[Stored data entries]
[Start of Attachment]
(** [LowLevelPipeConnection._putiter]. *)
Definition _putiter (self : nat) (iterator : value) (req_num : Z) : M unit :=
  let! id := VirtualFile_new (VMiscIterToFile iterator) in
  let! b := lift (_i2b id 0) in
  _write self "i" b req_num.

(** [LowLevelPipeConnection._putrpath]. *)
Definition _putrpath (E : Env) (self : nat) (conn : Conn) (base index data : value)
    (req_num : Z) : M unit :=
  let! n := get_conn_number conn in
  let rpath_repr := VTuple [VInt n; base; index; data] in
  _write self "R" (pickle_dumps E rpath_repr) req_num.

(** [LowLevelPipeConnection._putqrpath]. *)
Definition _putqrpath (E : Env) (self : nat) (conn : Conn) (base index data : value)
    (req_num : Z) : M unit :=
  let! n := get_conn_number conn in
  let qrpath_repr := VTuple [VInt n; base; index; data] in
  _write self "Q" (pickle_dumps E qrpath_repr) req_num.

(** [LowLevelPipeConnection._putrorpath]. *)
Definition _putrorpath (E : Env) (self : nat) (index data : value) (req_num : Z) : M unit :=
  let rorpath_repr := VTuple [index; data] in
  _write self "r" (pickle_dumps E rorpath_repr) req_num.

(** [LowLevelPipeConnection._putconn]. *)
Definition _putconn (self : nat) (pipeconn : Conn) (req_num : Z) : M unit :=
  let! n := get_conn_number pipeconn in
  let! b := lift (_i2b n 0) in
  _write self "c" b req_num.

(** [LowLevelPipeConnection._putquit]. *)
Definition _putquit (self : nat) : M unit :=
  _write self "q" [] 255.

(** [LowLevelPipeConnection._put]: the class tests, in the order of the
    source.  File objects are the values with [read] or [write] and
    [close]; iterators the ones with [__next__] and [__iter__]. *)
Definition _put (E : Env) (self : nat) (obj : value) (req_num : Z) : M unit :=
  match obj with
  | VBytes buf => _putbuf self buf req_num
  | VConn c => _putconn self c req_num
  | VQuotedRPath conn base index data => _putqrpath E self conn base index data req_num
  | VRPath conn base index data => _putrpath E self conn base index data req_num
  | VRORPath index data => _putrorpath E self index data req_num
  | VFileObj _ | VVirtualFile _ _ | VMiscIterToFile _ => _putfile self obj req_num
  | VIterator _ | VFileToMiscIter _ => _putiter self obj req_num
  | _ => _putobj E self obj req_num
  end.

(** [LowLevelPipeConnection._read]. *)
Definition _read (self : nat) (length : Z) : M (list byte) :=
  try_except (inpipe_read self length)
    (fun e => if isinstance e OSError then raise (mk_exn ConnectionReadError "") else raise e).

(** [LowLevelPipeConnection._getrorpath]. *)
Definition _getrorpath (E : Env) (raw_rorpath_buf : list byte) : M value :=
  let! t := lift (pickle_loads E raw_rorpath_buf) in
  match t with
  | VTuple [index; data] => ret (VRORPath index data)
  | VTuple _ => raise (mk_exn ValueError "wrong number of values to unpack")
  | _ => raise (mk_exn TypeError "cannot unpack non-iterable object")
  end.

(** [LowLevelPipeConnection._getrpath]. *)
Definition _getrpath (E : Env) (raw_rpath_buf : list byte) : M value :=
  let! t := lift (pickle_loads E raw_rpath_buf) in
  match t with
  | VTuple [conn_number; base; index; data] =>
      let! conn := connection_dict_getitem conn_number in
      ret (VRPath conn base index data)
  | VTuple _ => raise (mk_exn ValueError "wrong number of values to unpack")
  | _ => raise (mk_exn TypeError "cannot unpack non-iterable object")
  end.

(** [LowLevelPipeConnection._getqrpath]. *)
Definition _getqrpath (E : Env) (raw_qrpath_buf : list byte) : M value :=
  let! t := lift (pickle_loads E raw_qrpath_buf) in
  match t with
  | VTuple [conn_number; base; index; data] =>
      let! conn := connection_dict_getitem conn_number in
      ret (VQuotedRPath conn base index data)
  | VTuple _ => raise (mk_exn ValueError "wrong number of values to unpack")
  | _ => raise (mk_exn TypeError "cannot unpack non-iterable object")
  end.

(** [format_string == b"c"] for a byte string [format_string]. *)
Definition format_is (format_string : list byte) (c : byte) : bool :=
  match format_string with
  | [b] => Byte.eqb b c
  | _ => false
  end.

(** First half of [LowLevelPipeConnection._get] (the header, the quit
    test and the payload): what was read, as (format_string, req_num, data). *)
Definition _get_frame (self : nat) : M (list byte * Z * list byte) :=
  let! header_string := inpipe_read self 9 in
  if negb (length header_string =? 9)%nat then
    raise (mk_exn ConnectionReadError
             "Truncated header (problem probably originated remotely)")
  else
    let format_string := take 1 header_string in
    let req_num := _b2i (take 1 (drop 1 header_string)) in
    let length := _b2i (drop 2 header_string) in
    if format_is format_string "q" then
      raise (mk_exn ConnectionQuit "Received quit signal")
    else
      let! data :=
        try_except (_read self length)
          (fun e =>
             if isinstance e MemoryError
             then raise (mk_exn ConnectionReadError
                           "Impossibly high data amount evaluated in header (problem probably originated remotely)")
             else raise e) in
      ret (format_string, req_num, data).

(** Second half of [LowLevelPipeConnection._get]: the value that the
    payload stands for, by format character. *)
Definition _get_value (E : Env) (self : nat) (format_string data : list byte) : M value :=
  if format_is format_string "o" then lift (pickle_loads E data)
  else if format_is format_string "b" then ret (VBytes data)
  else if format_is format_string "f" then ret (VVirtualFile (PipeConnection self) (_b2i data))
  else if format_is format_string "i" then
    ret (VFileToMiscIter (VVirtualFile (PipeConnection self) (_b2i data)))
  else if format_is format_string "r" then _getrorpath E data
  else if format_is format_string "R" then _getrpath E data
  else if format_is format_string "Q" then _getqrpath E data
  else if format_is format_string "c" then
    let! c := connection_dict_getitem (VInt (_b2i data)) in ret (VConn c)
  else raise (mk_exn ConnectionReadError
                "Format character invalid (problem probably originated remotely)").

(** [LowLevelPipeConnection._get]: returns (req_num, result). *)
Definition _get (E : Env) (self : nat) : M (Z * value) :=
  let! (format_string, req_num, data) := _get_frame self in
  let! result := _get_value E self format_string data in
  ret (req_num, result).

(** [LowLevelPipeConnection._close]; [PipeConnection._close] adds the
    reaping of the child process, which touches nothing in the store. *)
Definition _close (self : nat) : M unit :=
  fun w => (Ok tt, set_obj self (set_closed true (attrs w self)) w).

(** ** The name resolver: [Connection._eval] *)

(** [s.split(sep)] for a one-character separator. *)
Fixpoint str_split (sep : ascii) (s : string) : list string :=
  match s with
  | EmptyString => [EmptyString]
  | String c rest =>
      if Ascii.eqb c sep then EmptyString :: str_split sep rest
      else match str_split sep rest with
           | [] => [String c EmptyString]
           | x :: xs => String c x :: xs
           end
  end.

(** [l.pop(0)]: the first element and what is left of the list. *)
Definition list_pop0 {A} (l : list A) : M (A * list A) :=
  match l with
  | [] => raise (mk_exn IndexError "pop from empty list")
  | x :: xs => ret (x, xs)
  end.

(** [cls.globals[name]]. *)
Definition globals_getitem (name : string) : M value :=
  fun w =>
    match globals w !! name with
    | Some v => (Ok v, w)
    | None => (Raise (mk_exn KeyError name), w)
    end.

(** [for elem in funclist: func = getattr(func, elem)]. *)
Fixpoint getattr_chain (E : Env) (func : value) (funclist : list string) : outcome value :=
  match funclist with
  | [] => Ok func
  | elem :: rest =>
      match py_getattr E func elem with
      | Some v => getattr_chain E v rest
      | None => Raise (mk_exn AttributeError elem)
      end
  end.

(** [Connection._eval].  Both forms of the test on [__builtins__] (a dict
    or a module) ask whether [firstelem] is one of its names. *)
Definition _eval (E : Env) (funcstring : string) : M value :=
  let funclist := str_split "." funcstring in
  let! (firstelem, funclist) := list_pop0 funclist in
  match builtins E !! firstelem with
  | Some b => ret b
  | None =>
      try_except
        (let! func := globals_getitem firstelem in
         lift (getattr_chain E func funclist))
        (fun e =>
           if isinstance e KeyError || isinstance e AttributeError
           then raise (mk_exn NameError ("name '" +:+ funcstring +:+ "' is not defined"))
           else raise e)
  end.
[End of Attachment]
The line containing "(** [LowLevelPipeConnection._putrpath]. *)" marks the end. Please print exactly every line from the top of the data to it, both included, and nothing more.

(** [LowLevelPipeConnection._putiter]. *)
Definition _putiter (self : nat) (iterator : value) (req_num : Z) : M unit :=
  let! id := VirtualFile_new (VMiscIterToFile iterator) in
  let! b := lift (_i2b id 0) in
  _write self "i" b req_num.

(** [LowLevelPipeConnection._putrpath]. *)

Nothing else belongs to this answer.